2. The ratio of caregiver to children is not what it would typically be in a home. The best of these models has a ratio of 1:8 and the worst 1:12. It is very difficult to give that many children the love and attention they deserve or that they would receive in a traditional family.

3. There is very little male influence. Nearly always a widow is hired to lead the home so the children are not given a father figure. The importance of a father figure is a whole other topic for another day but we believe that fathers are important and that, when possible, children should have the chance to have them. Unlike a single mother household these children rarely leave the compound so they are not given the opportunity to even form relationships with uncles, grandfathers, or male family friends.

4. The children are not exposed to the world. Usually the clinic and school are on the same compound so children can go their entire lives without leaving that environment. In a typical family a child has gone to market with their mother, ridden the bus with their father, and bargained for household supplies with an older brother. Children in this environment are never given the opportunity to learn these life skills that they will need to lead healthy and productive lives.

5. It is hard to oversee the women in the homes. In a traditional orphanage the children and workers are grouped together in the same living environment so an abusive or neglectful worker will be easier to identify and deal with. In the village model the only people there to witness abuse are the children themselves and they are much less likely to speak out.

6. Infants are often not included in this model. Typically infants are given the more traditional orphanage care and then placed in the village model when they are around two years of age. Please see this post where we discuss the dangers of institutional care. In their early years the infants are not given a consistent care giver to attach to or given as stimulating an environment as a family could. Developmental psychologists agree that the first two years of life are crucial for our development as healthy human beings. Instead these models provide the children less consistent care when they are infants, setting them up for possible future mental health issues.

7. When they age out they have no family to return to. The best of these models pay for university and help place the children in a job but where do these children go for Christmas dinner? In traditional African society family ties are everything- they are how you get jobs and promotions and who you rely on when you hit a rough patch. Without this, these children are already at a real disadvantage before they even set out in life.

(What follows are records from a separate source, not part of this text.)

(* ===== verification/RouteProps.v ===== *)
(** * Division of host lists among branches: properties *)

From S2P Require Import Prelude NatCmp Hostlist HostlistParse HostlistPrint HostlistFacts HostlistOps HostlistSeq HostlistText HostlistRead HostlistSort HostlistCoalesce HostlistOrder HostlistNames Route RouteFacts.

Local Open Scope Z_scope.
Local Open Scope slurm_scope.

(** The list of all nodes of the node table. *)
Lemma push_nodes_seq env names : one_dim env -> forall hl l, is_seq hl l -> Forall (fun s => name_ok s /\ short s) names ->
  Z.of_nat (length (l ++ names)) <= i32_max -> wp (push_nodes env hl names) (fun hl' => is_seq hl' (l ++ names)).
Proof.
  intros E1. induction names as [|s names IH]; intros hl l Hs Hn Hlen; [by rewrite app_nil_r|]. apply Forall_cons in Hn as [[Hok Hsh] Hn].
  rewrite length_app in Hlen. simpl in Hlen. cbn [push_nodes]. apply wp_bind. eapply wp_mono; [by apply (push_host_seq env E1 hl l); [..|lia]|].
  intros [rc hl'] [_ Hs']. eapply wp_mono; [apply (IH _ _ Hs' Hn); rewrite !length_app; simpl; lia|]. intros hl2. by rewrite <-app_assoc.
Qed.

Lemma get_all_nodes_seq env names : one_dim env -> Forall (fun s => name_ok s /\ short s) names -> Z.of_nat (length names) <= i32_max ->
  is_seq (value hostlist_new (_get_all_nodes env names)) names.
Proof.
  intros E1 Hn Hlen. destruct (wp_inv _ _ (push_nodes_seq env names E1 hostlist_new [] is_seq_new Hn Hlen)) as (hl & E & Hs). unfold _get_all_nodes. by rewrite E.
Qed.

(** C16: A list of hosts is divided among the branches of the message tree.  Whatever
    the tree width: at most that many branches are made, none of them is empty,
    together they are the hosts of the list in its order, which is empty afterwards;
    the array of branches and the spans are never accessed out of bounds, and no
    two branches except the last one differ by more than the tree width. *)
Theorem branches_divide_hosts (env : cluster_env) (fuel : nat) (conf : route_conf) (g_tree_width tree_width : Z) (hl : hostlist) (l : list cstr) :
  let W := if tree_width =? 0 then g_tree_width else tree_width in
  one_dim env -> is_seq hl l -> Forall printable l -> 0 < W ->
  wp (route_g_split_hostlist env fuel conf g_tree_width hl tree_width) (fun '(sp_hl, count, hl') => is_seq hl' [] /\
    exists branches, Forall2 (fun b ls => exists h, b = Some h /\ is_seq h ls) (take (Z.to_nat count) sp_hl) branches /\
      count = Z.of_nat (length branches) /\ count <= W /\ Z.of_nat (length sp_hl) = W /\ concat branches = l /\ Forall (fun b => b <> []) branches /\
      forall i j b b', branches !! i = Some b -> branches !! j = Some b' -> is_Some (branches !! S j) -> Z.of_nat (length b) <= Z.of_nat (length b') + W).
Proof.
  intros W E1 Hs Hp HW. eapply wp_mono; [apply (split_spec env E1 fuel conf g_tree_width hl l tree_width (Z.to_nat W) Hs Hp); fold W; lia|].
  intros [[sp n] hl'] (Hs' & span & bs & ls & He & -> & Hbs & -> & -> & Hcat & Hle & Hne & _). split; [done|]. exists (branches span l).
  pose proof (Forall2_length _ _ _ Hbs) as Hlen. rewrite Nat2Z.id, take_app_length' by (by rewrite length_fmap). split_and!; try done; try lia.
  - apply Forall2_fmap_l. eapply Forall2_impl; [exact Hbs|]. intros h m H. by exists h.
  - rewrite length_app, length_fmap, length_replicate. lia.
  - intros i j b b' Hi Hj Hnext. destruct (branches_length _ _ _ _ Hi) as (x & Hx & Hbl & _). destruct (branches_length _ _ _ _ Hj) as (y & Hy & _ & Hbl').
    specialize (Hbl' Hnext). destruct (even_span_bounds _ _ He) as [Hpos Hd]. apply list_elem_of_lookup_2 in Hx, Hy. specialize (Hd x y Hx Hy).
    rewrite Forall_forall in Hpos. pose proof (Hpos _ Hx). pose proof (Hpos _ Hy). lia.
Qed.

(** Seven nodes of a small cluster. *)
Definition small_env : cluster_env := ClusterEnv None 1 false.
Definition seven : list cstr := [[110; 49]; [110; 50]; [110; 51]; [110; 52]; [110; 53]; [110; 54]; [110; 55]].
Definition seven_hosts : hostlist := value hostlist_new (_get_all_nodes small_env seven).

Lemma seven_ok : is_seq seven_hosts seven /\ Forall printable seven /\ uniform seven /\ NoDup seven.
Proof.
  split_and!.
  - apply get_all_nodes_seq; [done| |done]. repeat constructor; (done || lia).
  - repeat constructor; try done; try lia; by apply (bool_decide_unpack _).
  - exists (fun _ => 1). by repeat constructor.
  - by apply (bool_decide_unpack _).
Qed.

Lemma branches_divide_hosts_witness :
  wp (route_g_split_hostlist small_env 0 (RouteConf false 2) 2 seven_hosts 0) (fun '(sp_hl, count, hl') => is_seq hl' [] /\
    exists branches, Forall2 (fun b ls => exists h, b = Some h /\ is_seq h ls) (take (Z.to_nat count) sp_hl) branches /\
      count = Z.of_nat (length branches) /\ count <= 2 /\ Z.of_nat (length sp_hl) = 2 /\ concat branches = seven /\ Forall (fun b => b <> []) branches /\
      forall i j b b', branches !! i = Some b -> branches !! j = Some b' -> is_Some (branches !! S j) -> Z.of_nat (length b) <= Z.of_nat (length b') + 2).
Proof. destruct seven_ok as (H1 & H2 & _). by apply (branches_divide_hosts small_env 0 (RouteConf false 2) 2 0 seven_hosts seven). Defined.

So while we think this model is better than traditional orphanage care we do not believe it should ever replace a family. If a child has the opportunity to be re-unified with biological family members or adopted into a new family they absolutely should. No matter how great the village model is a real family will always be able to provide better for a child. Village models that prevent children from being adopted because they believe they can provide as good or better care than a family are greatly mistaken. We believe this is a dangerous way to approach orphan care and is doing great harm to children. Children belong in families!


This is not meant to be critical, but we truly believe that as Christians caring for orphans and widows, we should do so to the best of our ability. That yes, there are millions of orphans and other vulnerable children that we are called to serve. However, we must examine where funds are to be directed and how to best serve these children and families with relevant and culturally appropriate models.